═══ Record set

(* ===== verification/ManualRecoveryFacts.v ===== *)
(** * Manual recovery: what it may do to the durable switch

    Over every pattern of store failures: the command always returns, the audit only
    grows and names the operator of the command, the switch is re-armed on disk only when
    the configuration, the operator, the evidence, the halt and its clock allow it and
    after the attempt was recorded, and an error leaves the file as it was, failed, or, if
    the failed state could not be written either, armed.  The last theorem composes the
    command with the start of a node ([LossProtection]). *)

From Stdlib Require Import ZArith Lia.
From stdpp Require Import sorting strings gmap numbers list.
From S2P Require Import Prelude.
From S2P Require Import RustText.
From S2P Require Import DecimalAmount.
From S2P Require Import NtTypes.
From S2P Require Import LossGovernor.
From S2P Require Import KillSwitch.
From S2P Require Import LossProtection.
From S2P Require Import LossProtectionFacts.
From S2P Require Import LossProtectionSafety.
From S2P Require Import LossHaltActions.
From S2P Require Import ManualRecovery.

Open Scope Z_scope.

Section Facts.
Context {D C : Type} `{DecimalLaws D} `{CurrencyLaws C} `{DecimalTextLaws D}.
Context (write_io : nat → StoreOutcome) (load_io : nat → option text) (append_io : nat → AppendOutcome)
        (debug_store_error : RecoveryStoreError → text).
Implicit Types (w : RecoveryWorld) (loss : KillSwitchLossProtectionSnapshot D)
  (attempt : KillSwitchLossGovernorManualRecoveryRecord).

Local Abbreviation record_of := (recovery_record_of (D := D) (C := C)).
Local Abbreviation append := (append_loss_governor_manual_recovery append_io).

(** ** Store operations *)

(** [w'] is [w] with records of [command]'s operator, evidence and time appended. *)
Definition of_attempt (attempt r : KillSwitchLossGovernorManualRecoveryRecord) : Prop :=
  audit_operator_id r = audit_operator_id attempt ∧
  audit_evidence_path r = audit_evidence_path attempt ∧
  audit_evidence_sha256 r = audit_evidence_sha256 attempt ∧
  audit_observed_at_ns r = audit_observed_at_ns attempt ∧
  audit_recorded_at_ns r = audit_recorded_at_ns attempt.

Definition audit_extends attempt w w' : Prop :=
  ∃ l, rw_audit w' = rw_audit w ++ l ∧ Forall (of_attempt attempt) l.

Lemma audit_extends_refl attempt w w' : rw_audit w' = rw_audit w → audit_extends attempt w w'.
Proof. intros E. exists []. rewrite E, app_nil_r. by split. Qed.

Lemma audit_extends_trans attempt w w' w'' :
  audit_extends attempt w w' → audit_extends attempt w' w'' → audit_extends attempt w w''.
Proof.
  intros (l & E & Hl) (l' & E' & Hl'). exists (l ++ l'). rewrite E', E, app_assoc. split; [done|].
  by apply Forall_app.
Qed.

Lemma audit_extends_elem attempt w w' r :
  audit_extends attempt w w' → r ∈ rw_audit w → r ∈ rw_audit w'.
Proof. intros (l & E & _). rewrite E. set_solver. Qed.

Lemma of_attempt_outcome attempt outcome reason : of_attempt attempt (with_outcome attempt outcome reason).
Proof. done. Qed.

Lemma append_runs attempt r w (Q : Result Z RecoveryStoreError → RecoveryWorld → Prop) :
  of_attempt attempt r →
  (∀ w', audit_extends attempt w w' → rw_file w' = rw_file w →
     (∀ n, r ∈ rw_audit w' → rw_audit_torn w' = false → Q (Ok n) w') ∧
     (rw_audit_torn w = true → Q (Err TornManualRecoveryAudit) w') ∧
     (∀ debug, Q (Err (OtherStoreError debug)) w')) →
  runs (append r) w Q.
Proof.
  intros Hr HQ. unfold append_loss_governor_manual_recovery, runs.
  assert (Hkeep : ∀ torn n, audit_extends attempt w (mkRecoveryWorld (rw_file w) (rw_audit w) torn n)).
  { intros. by apply audit_extends_refl. }
  assert (Hadd : ∀ torn n, audit_extends attempt w (mkRecoveryWorld (rw_file w) (rw_audit w ++ [r]) torn n)).
  { intros. exists [r]. split; [done|]. by apply Forall_singleton. }
  assert (Hin : r ∈ rw_audit w ++ [r]) by set_solver.
  destruct (append_io (rw_operations w)) as [|debug|debug whole torn].
  - destruct (rw_audit_torn w) eqn:Ht; do 2 eexists; (split; [done|]).
    + by apply (HQ _ (Hkeep _ _)).
    + by apply (HQ _ (Hadd _ _)).
  - do 2 eexists; (split; [done|]). by apply (HQ _ (Hkeep _ _)).
  - destruct (rw_audit_torn w) eqn:Ht; do 2 eexists; (split; [done|]).
    + by apply (HQ _ (Hkeep _ _)).
    + destruct whole; [by apply (HQ _ (Hadd _ _))|by apply (HQ _ (Hkeep _ _))].
Qed.

Lemma recovery_load_runs w (Q : Result (KillSwitchRecoveryRecord D) text → RecoveryWorld → Prop) :
  (∀ n, let w' := mkRecoveryWorld (rw_file w) (rw_audit w) (rw_audit_torn w) n in
     Q (Ok (record_of (rw_file w))) w' ∧ ∀ e, Q (Err e) w') →
  runs (recovery_load_recovery_record (C := C) load_io) w Q.
Proof.
  intros HQ. unfold recovery_load_recovery_record, runs. specialize (HQ (S (rw_operations w))) as [Hok Herr].
  destruct (load_io (rw_operations w)); do 2 eexists; split; eauto.
Qed.

Lemma recovery_write_runs s loss w (Q : Result unit RecoveryStoreError → RecoveryWorld → Prop) :
  (∀ w', rw_audit w' = rw_audit w → rw_audit_torn w' = rw_audit_torn w →
     (rw_file w' = FileRecord s (Some (persist_snapshot loss)) → Q (Ok tt) w') ∧
     (∀ debug, rw_file w' = rw_file w ∨ rw_file w' = FileRecord s (Some (persist_snapshot loss)) →
        Q (Err (OtherStoreError debug)) w')) →
  runs (recovery_write_state write_io s loss) w Q.
Proof.
  intros HQ. unfold recovery_write_state, runs.
  destruct (write_io (rw_operations w)) as [|debug replaced]; do 2 eexists; (split; [done|]).
  - by apply HQ.
  - apply HQ; [done|done|]. destruct replaced; simpl; tauto.
Qed.

(** ** The attempt *)

Definition armed_file loss : StoreFile := FileRecord KsArmed (Some (persist_snapshot loss)).

Definition failed_file (current : KillSwitchState) loss (f : StoreFile) : Prop :=
  ∃ id reason, halt_id_of current = Some id ∧
    f = FileRecord (KsFailedManualIntervention id reason) (Some (persist_snapshot loss)).

Definition is_halt (s : KillSwitchState) : Prop :=
  match s with KsHalting _ _ | KsHalted _ _ => True | _ => False end.

Lemma write_failed_runs current loss prefix error w :
  is_halt current →
  runs (write_failed_state write_io debug_store_error current loss prefix error) w
    (λ r w', rw_audit w' = rw_audit w ∧
      ∃ e, r = Err e ∧
        (failed_file current loss (rw_file w') ∨
         (rw_file w' = rw_file w ∧ ∃ failed, e = FailedStateWriteFailed error failed))).
Proof.
  intros Hh. unfold write_failed_state. apply runs_bind.
  assert (∃ id reason, failed_manual_intervention_state current (prefix ++ debug_store_error error) =
    Some (KsFailedManualIntervention id reason) ∧ halt_id_of current = Some id) as (id & reason & Hf & Hid).
  { destruct current; try done; simpl; eauto. }
  eapply runs_lift; [exact Hf|]. apply runs_bind, recovery_write_runs. intros w' Ha _. split.
  - intros Hw. apply runs_ret. split; [done|]. eexists; split; [done|]. left. by exists id, reason.
  - intros debug Hw. apply runs_ret. split; [done|]. eexists; split; [done|].
    destruct Hw as [Hw|Hw]; [right; eauto|left; by exists id, reason].
Qed.

(** What the attempt leaves. *)
Definition attempt_outcome (current : KillSwitchState) loss attempt w
    (r : Result Z LossGovernorManualRecoveryError) w' : Prop :=
  audit_extends attempt w w' ∧
  match r with
  | Ok _ => rw_file w' = armed_file loss ∧ attempt ∈ rw_audit w'
  | Err e =>
      rw_file w' = rw_file w ∨ failed_file current loss (rw_file w') ∨
      (rw_file w' = armed_file loss ∧ attempt ∈ rw_audit w' ∧ ∃ e1 e2, e = FailedStateWriteFailed e1 e2)
  end.

Lemma append_recovered_runs attempt r count w :
  of_attempt attempt r →
  runs (append_recovered_manual_recovery append_io r count) w
    (λ res w', audit_extends attempt w w' ∧ rw_file w' = rw_file w ∧ ∃ n, res = Ok n).
Proof.
  intros Hr. unfold append_recovered_manual_recovery. apply runs_bind.
  apply (append_runs attempt); [done|]. intros w' Ha Hf.
  split; [|split]; intros; apply runs_ret; eauto.
Qed.

Lemma armed_write_failed_runs current loss attempt count error w0 w :
  is_halt current → rw_audit_torn w = false → attempt ∈ rw_audit w → audit_extends attempt w0 w →
  armed_state_committed (record_of (rw_file w0)) = false →
  rw_file w = rw_file w0 ∨ rw_file w = armed_file loss →
  runs (armed_write_failed (C := C) write_io load_io append_io debug_store_error current loss attempt count error) w
    (attempt_outcome current loss attempt w0).
Proof.
  intros Hh Htorn Hin Hext Hnot Hfile. unfold armed_write_failed. apply runs_bind, recovery_load_runs.
  intros n. set (w1 := mkRecoveryWorld _ _ _ _). simpl.
  assert (Hfail : runs (appended ← append (with_outcome attempt AuditWriteFailed (Some (ReasonWriteFailed error)));
      match (match appended with Err audit_error => repair_manual_recovery_audit_error audit_error
                               | Ok _ => None end) with
      | Some error => mret (Err error)
      | None => write_failed_state write_io debug_store_error current loss
                  (lit "loss governor manual recovery write failed: ") error
      end) w1 (attempt_outcome current loss attempt w0)).
  { apply runs_bind, (append_runs attempt); [done|]. intros w2 Ha2 Hf2.
    assert (Hgo : runs (write_failed_state write_io debug_store_error current loss
      (lit "loss governor manual recovery write failed: ") error) w2 (attempt_outcome current loss attempt w0)).
    { eapply runs_mono; [by apply write_failed_runs|]. intros r w3 (Ha3 & e & -> & Hw3).
      assert (Hext3 : audit_extends attempt w0 w3).
      { eapply audit_extends_trans; [exact Hext|]. eapply audit_extends_trans; [exact Ha2|].
        by apply audit_extends_refl. }
      split; [done|]. destruct Hw3 as [Hw3|[Hw3 [failed ->]]]; [by right; left|].
      rewrite Hw3, Hf2. simpl. destruct Hfile as [Hf|Hf]; [by left|]. right; right.
      split; [done|]. split; [|by eauto]. rewrite Ha3. eapply audit_extends_elem; [exact Ha2|]. done. }
    split; [|split].
    - intros k _ _. exact Hgo.
    - simpl. by rewrite Htorn.
    - intros debug. exact Hgo. }
  split; [|intros e; exact Hfail].
  destruct (armed_state_committed (record_of (rw_file w))) eqn:Hc; [|exact Hfail].
  eapply runs_mono; [by apply append_recovered_runs|]. intros r w2 (Ha2 & Hf2 & n2 & ->).
  split; [by eapply audit_extends_trans|]. rewrite Hf2. split; [|by eapply audit_extends_elem].
  destruct Hfile as [Hf|Hf]; [|done]. rewrite Hf in Hc. congruence.
Qed.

══════

* What the task requires: In the listing above, find the line with "assert (∃ id" and the line with "rw_file w' = rw_file w ∨ failed_file", then print exactly those two lines and every line between them, and nothing more.

* Exercise solution:
  assert (∃ id reason, failed_manual_intervention_state current (prefix ++ debug_store_error error) =
    Some (KsFailedManualIntervention id reason) ∧ halt_id_of current = Some id) as (id & reason & Hf & Hid).
  { destruct current; try done; simpl; eauto. }
  eapply runs_lift; [exact Hf|]. apply runs_bind, recovery_write_runs. intros w' Ha _. split.
  - intros Hw. apply runs_ret. split; [done|]. eexists; split; [done|]. left. by exists id, reason.
  - intros debug Hw. apply runs_ret. split; [done|]. eexists; split; [done|].
    destruct Hw as [Hw|Hw]; [right; eauto|left; by exists id, reason].
Qed.

(** What the attempt leaves. *)
Definition attempt_outcome (current : KillSwitchState) loss attempt w
    (r : Result Z LossGovernorManualRecoveryError) w' : Prop :=
  audit_extends attempt w w' ∧
  match r with
  | Ok _ => rw_file w' = armed_file loss ∧ attempt ∈ rw_audit w'
  | Err e =>
      rw_file w' = rw_file w ∨ failed_file current loss (rw_file w') ∨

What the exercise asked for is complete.